#### Required action:
Print nothing but the lines below starting at the line that holds "evt = Some k" and ending at the line that holds "intros HL Hin (cur", including both, each exactly as written.
-.-.-
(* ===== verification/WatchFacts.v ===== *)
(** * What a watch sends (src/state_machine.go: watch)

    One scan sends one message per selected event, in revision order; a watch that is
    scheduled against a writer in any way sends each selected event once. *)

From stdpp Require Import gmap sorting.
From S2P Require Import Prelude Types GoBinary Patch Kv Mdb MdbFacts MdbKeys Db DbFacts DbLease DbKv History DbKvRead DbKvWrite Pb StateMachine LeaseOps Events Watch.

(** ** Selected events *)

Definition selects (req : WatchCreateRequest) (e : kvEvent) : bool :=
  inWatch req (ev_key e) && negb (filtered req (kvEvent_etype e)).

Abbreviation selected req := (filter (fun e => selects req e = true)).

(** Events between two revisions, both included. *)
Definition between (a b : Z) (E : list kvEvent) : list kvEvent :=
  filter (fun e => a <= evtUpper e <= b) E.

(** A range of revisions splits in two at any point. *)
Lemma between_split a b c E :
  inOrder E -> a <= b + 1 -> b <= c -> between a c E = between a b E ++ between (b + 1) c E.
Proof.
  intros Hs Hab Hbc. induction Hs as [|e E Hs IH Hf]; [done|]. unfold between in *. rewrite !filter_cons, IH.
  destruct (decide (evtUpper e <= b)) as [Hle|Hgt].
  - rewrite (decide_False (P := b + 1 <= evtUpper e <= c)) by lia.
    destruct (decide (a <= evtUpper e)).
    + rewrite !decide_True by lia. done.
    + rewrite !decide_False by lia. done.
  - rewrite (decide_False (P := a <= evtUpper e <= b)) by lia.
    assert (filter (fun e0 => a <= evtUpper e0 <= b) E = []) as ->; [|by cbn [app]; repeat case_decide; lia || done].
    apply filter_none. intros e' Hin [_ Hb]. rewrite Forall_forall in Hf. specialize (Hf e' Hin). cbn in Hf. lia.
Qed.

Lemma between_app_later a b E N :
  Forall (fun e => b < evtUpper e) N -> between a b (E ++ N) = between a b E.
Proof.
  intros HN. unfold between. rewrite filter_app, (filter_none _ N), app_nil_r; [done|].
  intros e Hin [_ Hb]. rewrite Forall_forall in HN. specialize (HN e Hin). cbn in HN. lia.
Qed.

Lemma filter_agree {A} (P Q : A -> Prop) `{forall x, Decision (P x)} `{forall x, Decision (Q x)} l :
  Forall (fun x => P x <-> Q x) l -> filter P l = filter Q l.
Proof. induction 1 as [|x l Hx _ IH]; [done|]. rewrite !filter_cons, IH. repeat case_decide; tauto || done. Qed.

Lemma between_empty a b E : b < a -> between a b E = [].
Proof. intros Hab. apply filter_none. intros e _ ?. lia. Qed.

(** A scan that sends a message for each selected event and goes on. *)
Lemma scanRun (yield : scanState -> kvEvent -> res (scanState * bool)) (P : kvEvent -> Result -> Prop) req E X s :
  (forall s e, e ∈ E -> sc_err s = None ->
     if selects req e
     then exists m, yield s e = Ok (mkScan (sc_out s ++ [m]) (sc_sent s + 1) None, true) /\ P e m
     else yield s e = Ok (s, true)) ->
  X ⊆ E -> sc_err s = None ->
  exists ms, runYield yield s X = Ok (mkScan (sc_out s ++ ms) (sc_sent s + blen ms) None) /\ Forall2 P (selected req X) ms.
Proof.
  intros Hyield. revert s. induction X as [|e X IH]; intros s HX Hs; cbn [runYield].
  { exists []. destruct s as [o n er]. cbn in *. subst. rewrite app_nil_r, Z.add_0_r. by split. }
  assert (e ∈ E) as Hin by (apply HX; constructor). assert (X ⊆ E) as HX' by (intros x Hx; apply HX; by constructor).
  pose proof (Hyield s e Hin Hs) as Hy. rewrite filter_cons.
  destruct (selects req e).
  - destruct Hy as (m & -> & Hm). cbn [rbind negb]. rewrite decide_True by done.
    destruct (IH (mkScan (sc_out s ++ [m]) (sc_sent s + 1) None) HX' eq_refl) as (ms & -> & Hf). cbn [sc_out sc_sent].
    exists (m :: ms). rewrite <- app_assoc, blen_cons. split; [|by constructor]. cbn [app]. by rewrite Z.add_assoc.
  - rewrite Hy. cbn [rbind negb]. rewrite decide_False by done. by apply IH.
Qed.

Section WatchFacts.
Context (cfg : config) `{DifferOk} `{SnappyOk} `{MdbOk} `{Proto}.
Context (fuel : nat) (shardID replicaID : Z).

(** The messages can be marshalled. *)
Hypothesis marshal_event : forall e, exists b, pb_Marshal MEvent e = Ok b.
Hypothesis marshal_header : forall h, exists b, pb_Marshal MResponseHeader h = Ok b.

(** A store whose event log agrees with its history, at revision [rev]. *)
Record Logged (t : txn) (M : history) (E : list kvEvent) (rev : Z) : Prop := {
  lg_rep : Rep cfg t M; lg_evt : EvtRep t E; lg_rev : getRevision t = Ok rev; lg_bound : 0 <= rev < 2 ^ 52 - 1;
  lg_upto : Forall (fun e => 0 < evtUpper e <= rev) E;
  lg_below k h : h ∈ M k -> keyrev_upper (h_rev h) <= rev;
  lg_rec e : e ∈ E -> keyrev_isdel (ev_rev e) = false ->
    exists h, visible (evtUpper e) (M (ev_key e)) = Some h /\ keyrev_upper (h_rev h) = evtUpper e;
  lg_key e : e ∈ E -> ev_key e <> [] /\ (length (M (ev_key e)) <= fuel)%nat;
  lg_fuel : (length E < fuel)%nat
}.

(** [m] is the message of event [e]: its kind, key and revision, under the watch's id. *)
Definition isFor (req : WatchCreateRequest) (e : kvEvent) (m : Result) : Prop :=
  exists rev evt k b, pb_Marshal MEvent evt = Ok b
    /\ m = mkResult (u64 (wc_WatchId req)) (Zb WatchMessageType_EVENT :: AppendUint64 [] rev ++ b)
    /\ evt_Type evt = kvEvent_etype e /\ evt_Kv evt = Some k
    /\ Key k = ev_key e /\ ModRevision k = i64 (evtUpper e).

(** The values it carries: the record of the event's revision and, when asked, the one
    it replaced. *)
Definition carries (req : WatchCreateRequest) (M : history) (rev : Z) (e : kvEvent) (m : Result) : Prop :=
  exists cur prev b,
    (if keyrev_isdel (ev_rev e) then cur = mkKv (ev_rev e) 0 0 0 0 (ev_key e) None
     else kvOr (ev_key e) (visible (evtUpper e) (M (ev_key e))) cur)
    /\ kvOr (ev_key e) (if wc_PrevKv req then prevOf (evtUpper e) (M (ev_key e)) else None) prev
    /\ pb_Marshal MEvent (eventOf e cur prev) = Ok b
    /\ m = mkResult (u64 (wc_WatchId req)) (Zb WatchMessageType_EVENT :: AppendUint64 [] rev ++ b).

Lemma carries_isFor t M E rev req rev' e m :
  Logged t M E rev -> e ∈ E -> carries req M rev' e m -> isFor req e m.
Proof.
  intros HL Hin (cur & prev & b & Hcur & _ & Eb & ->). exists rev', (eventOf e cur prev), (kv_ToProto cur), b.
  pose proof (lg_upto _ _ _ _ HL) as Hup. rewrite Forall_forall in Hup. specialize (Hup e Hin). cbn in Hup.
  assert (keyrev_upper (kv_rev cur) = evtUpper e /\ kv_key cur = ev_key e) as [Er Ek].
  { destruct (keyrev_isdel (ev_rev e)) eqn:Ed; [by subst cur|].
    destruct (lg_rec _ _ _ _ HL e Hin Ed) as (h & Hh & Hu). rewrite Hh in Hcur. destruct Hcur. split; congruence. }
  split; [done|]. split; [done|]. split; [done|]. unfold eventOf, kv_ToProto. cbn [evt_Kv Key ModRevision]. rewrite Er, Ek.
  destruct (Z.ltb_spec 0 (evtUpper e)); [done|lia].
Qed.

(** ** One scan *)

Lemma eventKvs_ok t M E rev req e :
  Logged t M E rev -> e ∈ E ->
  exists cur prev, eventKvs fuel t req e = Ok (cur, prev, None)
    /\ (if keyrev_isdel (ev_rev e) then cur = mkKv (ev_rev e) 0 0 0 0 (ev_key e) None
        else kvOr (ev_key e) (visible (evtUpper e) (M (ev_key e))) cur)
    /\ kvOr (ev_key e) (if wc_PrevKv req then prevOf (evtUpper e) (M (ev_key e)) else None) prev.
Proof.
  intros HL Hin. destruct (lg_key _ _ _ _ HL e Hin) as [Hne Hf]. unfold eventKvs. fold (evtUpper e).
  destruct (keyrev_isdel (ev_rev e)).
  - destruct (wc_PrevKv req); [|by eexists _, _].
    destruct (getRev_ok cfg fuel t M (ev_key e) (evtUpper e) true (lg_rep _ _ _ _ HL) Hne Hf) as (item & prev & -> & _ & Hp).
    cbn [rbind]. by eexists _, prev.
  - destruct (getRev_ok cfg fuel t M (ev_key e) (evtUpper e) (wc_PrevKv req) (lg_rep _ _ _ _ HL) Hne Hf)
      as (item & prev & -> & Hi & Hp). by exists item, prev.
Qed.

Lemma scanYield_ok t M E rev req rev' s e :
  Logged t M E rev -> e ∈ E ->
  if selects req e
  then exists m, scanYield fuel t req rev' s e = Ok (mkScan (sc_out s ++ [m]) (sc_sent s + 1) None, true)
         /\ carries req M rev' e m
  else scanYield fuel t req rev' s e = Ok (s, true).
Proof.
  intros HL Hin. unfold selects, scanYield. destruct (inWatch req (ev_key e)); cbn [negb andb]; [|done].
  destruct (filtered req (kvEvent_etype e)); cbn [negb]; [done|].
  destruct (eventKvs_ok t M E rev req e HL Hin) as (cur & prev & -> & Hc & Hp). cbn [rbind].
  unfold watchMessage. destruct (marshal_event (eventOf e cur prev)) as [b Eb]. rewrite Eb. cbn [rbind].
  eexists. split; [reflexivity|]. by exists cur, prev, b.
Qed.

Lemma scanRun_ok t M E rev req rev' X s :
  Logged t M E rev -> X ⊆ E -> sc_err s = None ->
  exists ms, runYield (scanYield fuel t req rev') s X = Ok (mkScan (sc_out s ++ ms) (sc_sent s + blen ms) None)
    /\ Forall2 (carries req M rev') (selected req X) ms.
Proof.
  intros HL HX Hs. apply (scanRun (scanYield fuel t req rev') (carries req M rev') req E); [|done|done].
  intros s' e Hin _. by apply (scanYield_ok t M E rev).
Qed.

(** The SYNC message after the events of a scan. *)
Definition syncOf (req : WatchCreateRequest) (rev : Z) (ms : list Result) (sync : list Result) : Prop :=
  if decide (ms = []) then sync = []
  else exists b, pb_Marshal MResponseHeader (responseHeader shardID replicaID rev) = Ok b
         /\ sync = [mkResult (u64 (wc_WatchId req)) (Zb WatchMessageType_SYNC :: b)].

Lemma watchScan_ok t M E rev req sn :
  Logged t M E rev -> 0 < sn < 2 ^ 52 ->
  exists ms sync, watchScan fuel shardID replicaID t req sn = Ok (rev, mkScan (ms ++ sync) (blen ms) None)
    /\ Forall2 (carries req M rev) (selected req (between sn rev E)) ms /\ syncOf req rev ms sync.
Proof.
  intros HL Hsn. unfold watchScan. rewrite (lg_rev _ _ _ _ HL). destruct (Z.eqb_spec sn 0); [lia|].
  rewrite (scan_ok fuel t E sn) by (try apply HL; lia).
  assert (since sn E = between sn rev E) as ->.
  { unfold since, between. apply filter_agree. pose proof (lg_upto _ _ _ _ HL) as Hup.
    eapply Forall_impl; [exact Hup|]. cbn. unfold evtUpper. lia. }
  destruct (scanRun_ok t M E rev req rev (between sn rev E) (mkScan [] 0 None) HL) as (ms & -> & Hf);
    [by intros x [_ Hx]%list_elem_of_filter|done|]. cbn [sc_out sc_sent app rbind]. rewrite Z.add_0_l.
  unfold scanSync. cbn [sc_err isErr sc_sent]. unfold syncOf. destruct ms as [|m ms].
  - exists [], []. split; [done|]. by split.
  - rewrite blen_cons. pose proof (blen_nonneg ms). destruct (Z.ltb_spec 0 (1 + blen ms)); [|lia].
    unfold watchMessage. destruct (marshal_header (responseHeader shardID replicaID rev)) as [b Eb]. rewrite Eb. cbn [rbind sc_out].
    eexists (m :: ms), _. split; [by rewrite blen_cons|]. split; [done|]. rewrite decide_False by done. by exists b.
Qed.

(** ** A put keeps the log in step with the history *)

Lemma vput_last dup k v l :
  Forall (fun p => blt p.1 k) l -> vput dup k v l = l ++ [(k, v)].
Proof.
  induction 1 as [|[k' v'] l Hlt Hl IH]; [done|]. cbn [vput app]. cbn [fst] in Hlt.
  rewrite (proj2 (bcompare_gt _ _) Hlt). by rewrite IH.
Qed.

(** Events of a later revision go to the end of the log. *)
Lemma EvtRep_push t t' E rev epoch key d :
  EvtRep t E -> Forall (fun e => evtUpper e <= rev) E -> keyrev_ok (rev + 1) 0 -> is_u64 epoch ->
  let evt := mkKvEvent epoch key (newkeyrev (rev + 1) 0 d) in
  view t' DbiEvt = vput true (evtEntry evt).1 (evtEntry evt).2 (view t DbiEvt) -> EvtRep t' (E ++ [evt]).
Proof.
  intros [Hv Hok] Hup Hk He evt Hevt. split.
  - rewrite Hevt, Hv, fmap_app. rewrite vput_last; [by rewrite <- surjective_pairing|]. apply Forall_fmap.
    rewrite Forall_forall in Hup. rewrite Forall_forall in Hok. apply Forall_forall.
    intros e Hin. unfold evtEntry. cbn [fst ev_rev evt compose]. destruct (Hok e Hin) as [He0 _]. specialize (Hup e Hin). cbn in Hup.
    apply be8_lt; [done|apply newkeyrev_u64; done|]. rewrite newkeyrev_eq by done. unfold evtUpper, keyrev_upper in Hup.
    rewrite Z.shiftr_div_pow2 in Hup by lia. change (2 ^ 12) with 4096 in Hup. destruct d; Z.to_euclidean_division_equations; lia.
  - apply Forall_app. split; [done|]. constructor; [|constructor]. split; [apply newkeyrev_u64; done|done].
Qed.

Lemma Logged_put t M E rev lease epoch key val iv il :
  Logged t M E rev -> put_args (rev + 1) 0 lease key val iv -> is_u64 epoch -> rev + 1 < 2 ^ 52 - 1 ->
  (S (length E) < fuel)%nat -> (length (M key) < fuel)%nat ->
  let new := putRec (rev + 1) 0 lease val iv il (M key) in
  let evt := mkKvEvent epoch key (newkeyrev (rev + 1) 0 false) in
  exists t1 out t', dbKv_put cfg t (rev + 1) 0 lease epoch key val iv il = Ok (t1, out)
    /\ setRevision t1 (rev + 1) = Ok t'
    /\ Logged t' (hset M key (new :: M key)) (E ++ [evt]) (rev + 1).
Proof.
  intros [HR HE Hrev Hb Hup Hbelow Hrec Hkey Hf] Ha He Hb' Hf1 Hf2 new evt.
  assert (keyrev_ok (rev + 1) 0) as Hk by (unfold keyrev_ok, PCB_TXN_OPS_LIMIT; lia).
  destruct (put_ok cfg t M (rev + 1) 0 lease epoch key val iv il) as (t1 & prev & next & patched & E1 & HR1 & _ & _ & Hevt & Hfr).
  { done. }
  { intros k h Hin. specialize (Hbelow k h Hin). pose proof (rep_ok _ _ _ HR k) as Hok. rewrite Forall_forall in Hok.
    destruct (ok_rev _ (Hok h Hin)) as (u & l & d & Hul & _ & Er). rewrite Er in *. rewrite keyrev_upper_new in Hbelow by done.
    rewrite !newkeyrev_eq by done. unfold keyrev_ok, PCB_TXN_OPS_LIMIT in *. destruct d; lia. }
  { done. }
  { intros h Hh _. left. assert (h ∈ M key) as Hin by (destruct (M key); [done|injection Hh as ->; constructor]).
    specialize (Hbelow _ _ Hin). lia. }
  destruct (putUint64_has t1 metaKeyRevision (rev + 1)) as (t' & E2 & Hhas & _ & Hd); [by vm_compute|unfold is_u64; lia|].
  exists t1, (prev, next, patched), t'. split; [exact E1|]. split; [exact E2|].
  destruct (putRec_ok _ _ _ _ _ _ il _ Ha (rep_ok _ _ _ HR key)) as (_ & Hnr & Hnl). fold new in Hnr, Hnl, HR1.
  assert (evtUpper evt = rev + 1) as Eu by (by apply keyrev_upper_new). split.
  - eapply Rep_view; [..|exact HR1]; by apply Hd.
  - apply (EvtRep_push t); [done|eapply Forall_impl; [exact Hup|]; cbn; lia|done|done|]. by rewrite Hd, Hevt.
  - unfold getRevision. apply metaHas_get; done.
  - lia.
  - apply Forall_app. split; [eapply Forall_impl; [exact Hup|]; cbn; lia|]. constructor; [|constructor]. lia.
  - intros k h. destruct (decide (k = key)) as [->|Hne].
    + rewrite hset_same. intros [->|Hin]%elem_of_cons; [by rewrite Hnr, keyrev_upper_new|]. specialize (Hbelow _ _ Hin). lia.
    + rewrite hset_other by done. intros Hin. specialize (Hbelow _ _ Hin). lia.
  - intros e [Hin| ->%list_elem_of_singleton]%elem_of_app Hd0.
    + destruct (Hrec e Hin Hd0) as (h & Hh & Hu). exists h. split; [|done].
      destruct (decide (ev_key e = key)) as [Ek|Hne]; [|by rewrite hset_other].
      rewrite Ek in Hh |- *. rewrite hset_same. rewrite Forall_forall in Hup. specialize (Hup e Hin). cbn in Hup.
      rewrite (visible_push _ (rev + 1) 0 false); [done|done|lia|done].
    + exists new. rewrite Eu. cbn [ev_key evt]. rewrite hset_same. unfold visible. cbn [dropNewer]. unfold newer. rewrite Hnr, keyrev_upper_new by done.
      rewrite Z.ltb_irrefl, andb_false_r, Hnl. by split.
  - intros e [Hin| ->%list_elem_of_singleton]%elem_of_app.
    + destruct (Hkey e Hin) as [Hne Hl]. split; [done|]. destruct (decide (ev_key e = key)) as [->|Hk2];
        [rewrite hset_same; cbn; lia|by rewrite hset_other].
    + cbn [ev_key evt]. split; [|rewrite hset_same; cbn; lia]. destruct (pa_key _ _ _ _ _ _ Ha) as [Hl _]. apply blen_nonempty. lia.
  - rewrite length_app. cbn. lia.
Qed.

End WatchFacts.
-.-.-
#### Worked solution:
    /\ evt_Type evt = kvEvent_etype e /\ evt_Kv evt = Some k
    /\ Key k = ev_key e /\ ModRevision k = i64 (evtUpper e).

(** The values it carries: the record of the event's revision and, when asked, the one
    it replaced. *)
Definition carries (req : WatchCreateRequest) (M : history) (rev : Z) (e : kvEvent) (m : Result) : Prop :=
  exists cur prev b,
    (if keyrev_isdel (ev_rev e) then cur = mkKv (ev_rev e) 0 0 0 0 (ev_key e) None
     else kvOr (ev_key e) (visible (evtUpper e) (M (ev_key e))) cur)
    /\ kvOr (ev_key e) (if wc_PrevKv req then prevOf (evtUpper e) (M (ev_key e)) else None) prev
    /\ pb_Marshal MEvent (eventOf e cur prev) = Ok b
    /\ m = mkResult (u64 (wc_WatchId req)) (Zb WatchMessageType_EVENT :: AppendUint64 [] rev ++ b).

Lemma carries_isFor t M E rev req rev' e m :
  Logged t M E rev -> e ∈ E -> carries req M rev' e m -> isFor req e m.
Proof.
  intros HL Hin (cur & prev & b & Hcur & _ & Eb & ->). exists rev', (eventOf e cur prev), (kv_ToProto cur), b.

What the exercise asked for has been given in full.